When she inevitably comes across an obstacle, I'll turn and look back to her and assess the situation. It's at this point that I have a choice to make: I can run back behind her and rudely shove her over the obstacle or into the pothole so that she "just gets over it" or, as I'm returning to her I can double check my previous work and make sure the way back to her is smooth and easier for her, then help remove as much of the obstacle as possible so that I can pull her over. Gently.

Listen

As I'm helping her over or around the obstacle she's reached, I must listen to her, but even more importantly, I must listen for the guidance of the Holy Spirit to confirm that I'm leading us in the right direction. We'd all be better off if we were more willing to take James 1:19-20 to heart:

Know this, my beloved brothers: let every person be quick to hear, slow to speak, slow to anger; for the anger of man does not produce the righteousness of God. ~James 1:19-20

Before you speak to your wife about the situation, stop and listen: first to the Holy Spirit about the situation so you'll have His ears to listen, then to your wife. Guide her as the Holy Spirit would: as a perfect gentleman.
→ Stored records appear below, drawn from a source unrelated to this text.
Lemma wf_step (c : Conc) st : wf c → wf (conc_step c st).
Proof.
  intros [Hc Hv]. split; [by apply (step_keeps (λ _ _, True) c st)|].
  destruct c as [a ps]. cbn [adapter calls] in *.
  destruct st as [id s o x|id|id|id op|id]; cbn [conc_step]; destruct (ps !! id) as [[s' o' x'|s' o' x' v'|op']|] eqn:Hid;
    try done; cbn [adapter calls].
  - destruct (get (cache a) s o x) as [c1 [v []]]; cbn [calls]; [done|].
    intros id2 op2 u2 [[_ [=]]|[_ Hl]]%lookup_insert_Some. by eapply Hv.
  - destruct (enf_Enforce (enforcer a) s' o' x'); cbn [calls]; intros id2 op2 u2.
    + intros [[_ [=]]|[_ Hl]]%lookup_insert_Some. by eapply Hv.
    + intros [_ Hl]%lookup_delete_Some. by eapply Hv.
  - intros id2 op2 u2 [_ Hl]%lookup_delete_Some. by eapply Hv.
  - destruct (change op (enforcer a)) as [e' []] eqn:Hch; cbn [calls]; [|done].
    intros id2 op2 u2 [[_ [= <-]]|[_ Hl]]%lookup_insert_Some; [|by eapply Hv].
    intros Hs. eapply (subject_valid op (enforcer a)); [done|by rewrite Hch].
  - intros id2 op2 u2 [_ Hl]%lookup_delete_Some. by eapply Hv.
Qed.

Lemma wf_run (c : Conc) sts : wf c → wf (conc_run c sts).
Proof. revert c. induction sts as [|st sts IH]; intros c Hc; [done|]. by apply IH, wf_step. Qed.

Lemma fresh_calls (e : E) n id : calls (fresh e n) !! id = None.
Proof. apply lookup_empty. Qed.

Lemma wf_fresh (e : E) n : wf (fresh e n).
Proof. split; [apply holds_new, decisionCacheSize_nonneg|]. intros id op u Hid. by rewrite fresh_calls in Hid. Qed.

Lemma agrees_step D s (c : Conc) st :
  wf c → (∀ o x, decision (enforcer (adapter c)) s o x = D o x) → agrees D s c → agrees D s (conc_step c st).
Proof.
  intros [_ Hv] HD [Hc Ha].
  destruct (step_keeps (λ r v, r.1.1 = s → D r.1.2 r.2 = v) c st) as [Hc' Ha']; [|exact Hv| |].
  - intros s' o x v He. cbn. intros ->. rewrite <-HD. by apply Enforce_law in He as ->.
  - split; [exact Hc|]. cbn. intros id s' o x v Hid ->. symmetry. by eapply Ha.
  - split; [exact Hc'|]. intros id o x v Hid. symmetry. by eapply (Ha' id s).
Qed.

(** The cached decisions for [s] are those of the current rules, and so are the answers under
    way. *)
Definition up_to_date (s : string) (c : Conc) : Prop := agrees (decision (enforcer (adapter c)) s) s c.

Lemma agrees_decisions D D' s (c : Conc) : (∀ o x, D o x = D' o x) → agrees D s c → agrees D' s c.
Proof.
  intros HD [Hc Ha]. split; [|intros id o x v Hid; rewrite <-HD; by eapply Ha].
  revert Hc. apply holds_mono. intros r v Hr Hs. rewrite <-HD. by apply Hr.
Qed.

Lemma step_decision s (c : Conc) st :
  (∀ id op, st = Rules id op → calls c !! id = None → ¬ affects (enforcer (adapter c)) op s) →
  ∀ o x, decision (enforcer (adapter (conc_step c st))) s o x = decision (enforcer (adapter c)) s o x.
Proof.
  intros Hna o x. destruct c as [a ps]. cbn [adapter calls] in *.
  destruct st as [id s' o' x'|id|id|id op|id]; cbn [conc_step]; destruct (ps !! id) as [[]|] eqn:Hid; try done.
  - by destruct (get (cache a) s' o' x') as [c1 [v []]].
  - by destruct (enf_Enforce _ _ _ _).
  - pose proof (unaffected_decision op (enforcer a) s (Hna id op eq_refl Hid) o x) as Hd.
    by destruct (change op (enforcer a)) as [e' []].
Qed.

Lemma up_to_date_run s (c : Conc) sts : wf c → unaffected s c sts → up_to_date s c → up_to_date s (conc_run c sts).
Proof.
  revert c. induction sts as [|st sts IH]; intros c Hwf Hun Hup; [done|]. destruct Hun as [Hna Hun].
  apply (IH (conc_step c st)); [by apply wf_step|done|]. eapply agrees_decisions; [|apply agrees_step; [done|reflexivity|exact Hup]].
  intros o x. symmetry. by apply step_decision.
Qed.

(** After [NewAdapter], and after an operation that promises [s] has returned. *)
Lemma up_to_date_fresh s (e : E) n : up_to_date s (fresh e n).
Proof. split; [apply holds_new, decisionCacheSize_nonneg|]. intros id o x v Hid. by rewrite fresh_calls in Hid. Qed.

Lemma agrees_finish D s (c : Conc) id op :
  wf c → calls c !! id = Some (Mutating op) → promises op s = true →
  (∀ id' o x v, calls c !! id' = Some (Answered s o x v) → v = D o x) → agrees D s (conc_step c (Finish id)).
Proof.
  intros [Hc Hv] Hid Hp Ha. destruct c as [a ps]. cbn [adapter calls conc_step] in *. rewrite Hid. split; cbn [adapter cache calls].
  - eapply holds_touch; [intros u; by eapply Hv| |exact Hc]. intros r v Hr _ Hs. congruence.
  - intros id2 o x v [_ Hl]%lookup_delete_Some. by eapply Ha.
Qed.

Lemma settles_up_to_date s (c : Conc) st : wf c → settles s c st → up_to_date s (conc_step c st).
Proof.
  intros Hwf (id & op & -> & Hid & Hp & Hno). apply (agrees_decisions (decision (enforcer (adapter c)) s)).
  - intros o x. symmetry. by apply step_decision.
  - eapply agrees_finish; [done..|]. intros id' o x v Hl. destruct (decide (v = decision (enforcer (adapter c)) s o x)); [done|].
    exfalso. apply Hno. by exists id', o, x, v.
Qed.

Lemma up_to_date_enforce s (c : Conc) o x b :
  up_to_date s c → (Enforce (adapter c) s o x).2 = Ok b → b = decision (enforcer (adapter c)) s o x.
Proof.
  intros [Hc _]. simpl. unfold Adapter_Enforce. pose proof (holds_get _ _ s o x Hc) as [_ Hv].
  destruct (get (cache (adapter c)) s o x) as [c1 [v []]]; cbn [fst snd] in *.
  - intros [= <-]. symmetry. by apply Hv.
  - destruct (enf_Enforce (enforcer (adapter c)) s o x) eqn:He; [|done]. apply Enforce_law in He as ->. by intros [= <-].
Qed.

(** Deciding [outdated] on a concrete state. *)
Definition fresh_answer (c : Conc) (p : pending) : bool :=
  match p with Answered s o x v => Bool.eqb v (decision (enforcer (adapter c)) s o x) | _ => true end.

Lemma not_outdated s (c : Conc) : forallb (fresh_answer c) (map_to_list (calls c)).*2 = true → ¬ outdated s c.
Proof.
  rewrite forallb_forall. intros Hall (id & o & x & v & Hid & Hv).
  assert (fresh_answer c (Answered s o x v) = true) as Hf.
  { apply Hall, list_elem_of_In, list_elem_of_fmap. exists (id, Answered s o x v). split; [done|]. by apply elem_of_map_to_list. }
  by apply Bool.eqb_prop in Hf.
Qed.

(** C3: what the decision cache may answer while calls overlap.  Take any interleaving of the
    steps of checks, role and permission changes, reloads and watcher messages on a fresh
    adapter of any cache size.  Up to the first rule change that affects a subject, and again
    from the moment an operation that promises the subject returns (one on a user's roles or
    permissions for that user, one on a role's permissions, a reload and a message for
    everybody) while no outdated answer for it waits to be stored, until the next rule change
    that affects it: every check for the subject, answered from the cache or by the enforcer,
    gets the decision of the rules as they are, and so does every check that the enforcer has
    answered and that is still under way.  A change of one subject's rules affects that
    subject and those that reach it over their roles, and nobody else; a reload, a message and
    a call that fails half-way affect everybody, unless they leave the rules as they were. *)
Theorem cached_decisions_exact (e : E) (n : Z) (before after : list cstep) (s o x : string) :
  let c0 := conc_run (fresh e n) before in
  let c := conc_run c0 after in
  before = [] ∨ (∃ earlier st, before = earlier ++ [st] ∧ settles s (conc_run (fresh e n) earlier) st) →
  unaffected s c0 after →
  (∀ b, (Enforce (adapter c) s o x).2 = Ok b → b = decision (enforcer (adapter c)) s o x) ∧
  (∀ id v, calls c !! id = Some (Answered s o x v) → v = decision (enforcer (adapter c)) s o x).
Proof.
  intros c0 c Hstart Hun. assert (wf c0) as Hwf by apply wf_run, wf_fresh.
  assert (up_to_date s c) as Hup.
  { apply up_to_date_run; [done..|]. destruct Hstart as [->|(earlier & st & -> & Hst)]; [apply up_to_date_fresh|].
    unfold c0, conc_run. rewrite foldl_app. apply settles_up_to_date; [apply wf_run, wf_fresh|exact Hst]. }
  split; [intros b; by apply up_to_date_enforce|]. intros id v Hid. by eapply (proj2 Hup).
Qed.

End answers.
(** ** Several instances over one table *)

Section cluster.
Context {E : Type} `{SharedTable E}.
Notation Conc := (Conc (E := E)).

(** An instance: its adapter with the calls under way, and the messages of its subscription not
    yet received. *)
Record Instance_ := mkInstance { conc : Conc; inbox : list string }.
Record Cluster := mkCluster { table : rules; instances : list Instance_ }.

(** What an instance would read from the table now. *)
Definition seen (t : rules) (c : Conc) : Conc :=
  mkConc (mkAdapter (at_table t (enforcer (adapter c))) (cache (adapter c))) (calls c).

Definition broadcast (msgs : list string) (l : list Instance_) : list Instance_ :=
  map (λ x, mkInstance (conc x) (inbox x ++ msgs)) l.

(** What can happen: a step of a call at an instance, which may leave the table as [t] and
    send its notification; the callback taking the oldest message of an instance (as the call
    [id]), which may write the table and notify in turn; the loss of that message; a write to
    the table by another program.  A back-stop reload is the call [ALoadPolicy]. *)
Inductive event :=
| EvStep (i : nat) (st : cstep) (t : rules) (sent : bool)
| EvDeliver (i id : nat) (t : rules) (echo : list string)
| EvLose (i : nat)
| EvTable (t : rules).

Definition at_instance (i : nat) (f : Instance_ → Instance_) (c : Cluster) : list Instance_ :=
  alter f i (instances c).

Definition sends (st : cstep) : list string := match st with Rules _ op => notified op | _ => [] end.

Definition step_at (t : rules) (st : cstep) (x : Instance_) : Instance_ :=
  mkInstance (conc_step (seen t (conc x)) st) (inbox x).

Definition receive_at (t : rules) (id : nat) (x : Instance_) : Instance_ :=
  match inbox x, calls (conc x) !! id with
  | msg :: rest, None => mkInstance (conc_step (seen t (conc x)) (Rules id (AWatcher (decodeOp msg)))) rest
  | _, _ => x
  end.

Definition cluster_step (c : Cluster) (ev : event) : Cluster :=
  match ev with
  | EvStep i st t sent =>
      mkCluster t (broadcast (if sent then sends st else []) (at_instance i (step_at (table c) st) c))
  | EvDeliver i id t echo => mkCluster t (broadcast echo (at_instance i (receive_at (table c) id) c))
  | EvLose i => mkCluster (table c) (at_instance i (λ x, mkInstance (conc x) (tail (inbox x))) c)
  | EvTable t => mkCluster t (instances c)
  end.

Definition cluster_run (c : Cluster) (evs : list event) : Cluster := foldl cluster_step c evs.

Definition cluster_start (t : rules) (es : list E) (cfgSize : Z) : Cluster :=
  mkCluster t (map (λ e, mkInstance (fresh e cfgSize) []) es).

(** The decision the table calls for. *)
Definition table_decision (t : rules) (sub obj act : string) : bool :=
  defaultModel_decision (has_link t.2) t.1 sub obj act.

(** *** Instances stay well formed *)

Definition all_wf (c : Cluster) : Prop := Forall (λ x, wf (conc x)) (instances c).

Lemma wf_step_at t st x : wf (conc x) → wf (conc (step_at t st x)).
Proof. intros Hx. by apply wf_step. Qed.

Lemma all_wf_alter c i f : all_wf c → (∀ x, wf (conc x) → wf (conc (f x))) → Forall (λ x, wf (conc x)) (at_instance i f c).
Proof. intros Hc Hf. apply Forall_alter; [done|]. intros x _ Hx. by apply Hf. Qed.

Lemma all_wf_broadcast msgs l : Forall (λ x, wf (conc x)) l → Forall (λ x, wf (conc x)) (broadcast msgs l).
Proof. intros Hl. unfold broadcast. apply Forall_map. by apply (Forall_impl _ _ _ Hl). Qed.

Lemma all_wf_step c ev : all_wf c → all_wf (cluster_step c ev).
Proof.
  intros Hc. destruct ev as [i st t sent|i id t echo|i|t]; unfold all_wf; cbn [cluster_step instances]; try done.
  - apply all_wf_broadcast, all_wf_alter; [done|]. apply wf_step_at.
  - apply all_wf_broadcast, all_wf_alter; [done|]. intros x Hx. unfold receive_at.
    destruct (inbox x); [done|]. destruct (calls (conc x) !! id); [done|]. by apply wf_step.
  - by apply all_wf_alter.
Qed.

Lemma all_wf_run evs c : all_wf c → all_wf (cluster_run c evs).
Proof. revert c. induction evs as [|ev evs IH]; intros c Hc; [done|]. by apply IH, all_wf_step. Qed.

Lemma all_wf_start t es n : all_wf (cluster_start t es n).
Proof. apply Forall_map, Forall_true. intros e. apply wf_fresh. Qed.

(** *** Rules as in the table *)

Definition loaded (t : rules) (c : Conc) : Prop :=
  policies (enforcer (adapter c)) = t.1 ∧ groupings (enforcer (adapter c)) = t.2.

(** Steps that change no rule other than by reading the table. *)
Definition keeps (st : cstep) : bool :=
  match st with Rules _ ALoadPolicy => true | Rules _ op => negb (mutates op) | _ => true end.

Lemma loaded_decision t (c : Conc) s o x : loaded t c → decision (enforcer (adapter c)) s o x = table_decision t s o x.
Proof. intros [Hp Hg]. unfold decision, table_decision. by rewrite Hp, Hg. Qed.

Lemma loaded_seen t t' (c : Conc) : loaded t c → loaded t (seen t' c).
Proof. intros [Hp Hg]. destruct (at_table_view t' (enforcer (adapter c))) as [Hp' Hg']. split; simpl; congruence. Qed.

Lemma loaded_view t (c : Conc) e' ca ps :
  loaded t c → same_view (enforcer (adapter c)) e' → loaded t (mkConc (mkAdapter e' ca) ps).
Proof. intros [Hp Hg] [Hp' Hg']. split; simpl; congruence. Qed.

Lemma load_loaded t (c : Conc) ca ps :
  (reload (enforcer (adapter (seen t c)))).2 = true →
  loaded t (mkConc (mkAdapter (reload (enforcer (adapter (seen t c)))).1 ca) ps).
Proof.
  unfold reload. cbn [seen adapter enforcer]. destruct (enf_LoadPolicy _) as [e' [err|]] eqn:Hl; [done|]. intros _.
  apply LoadPolicy_ok in Hl. done.
Qed.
Then she's overcome the obstacle, not because you've shoved her over it, but because you've carefully and lovingly guided her over it, having previously prepared the road after the obstacle so that she can more easily continue on her journey.

Call of Duty

Here's a short list of "mission objectives" for you as a husband:

  • to create and prepare an environment where my wife can grow into the woman and gift that God has created her to be
  • to constantly look both forward and back on our journey to protect her from potholes and stumbling blocks
  • to lovingly and carefully lead her over or around obstacles
  • to encourage her during the process
  • to stay rooted in the Word so that I'm leading her in the right direction

I'm not out in front because I'm better, (and if you know me, it's definitely not because I'm smarter) but because it's my duty as her husband to be on point. It's my missionIt's myobjectiveIt's my duty. It's what you and I as husbands signed up for when we said the vows on our wedding day. Protecting and providing for your wife requires that you are constantly on the alert, looking for anything that might derail her, gently helping her move over and past the obstacles. Or even better, helping her avoid them entirely or removing them altogether.

Lead her gently and lovingly and you'll make it safe and easy enough for her to follow in the way that God intended. You can do it men!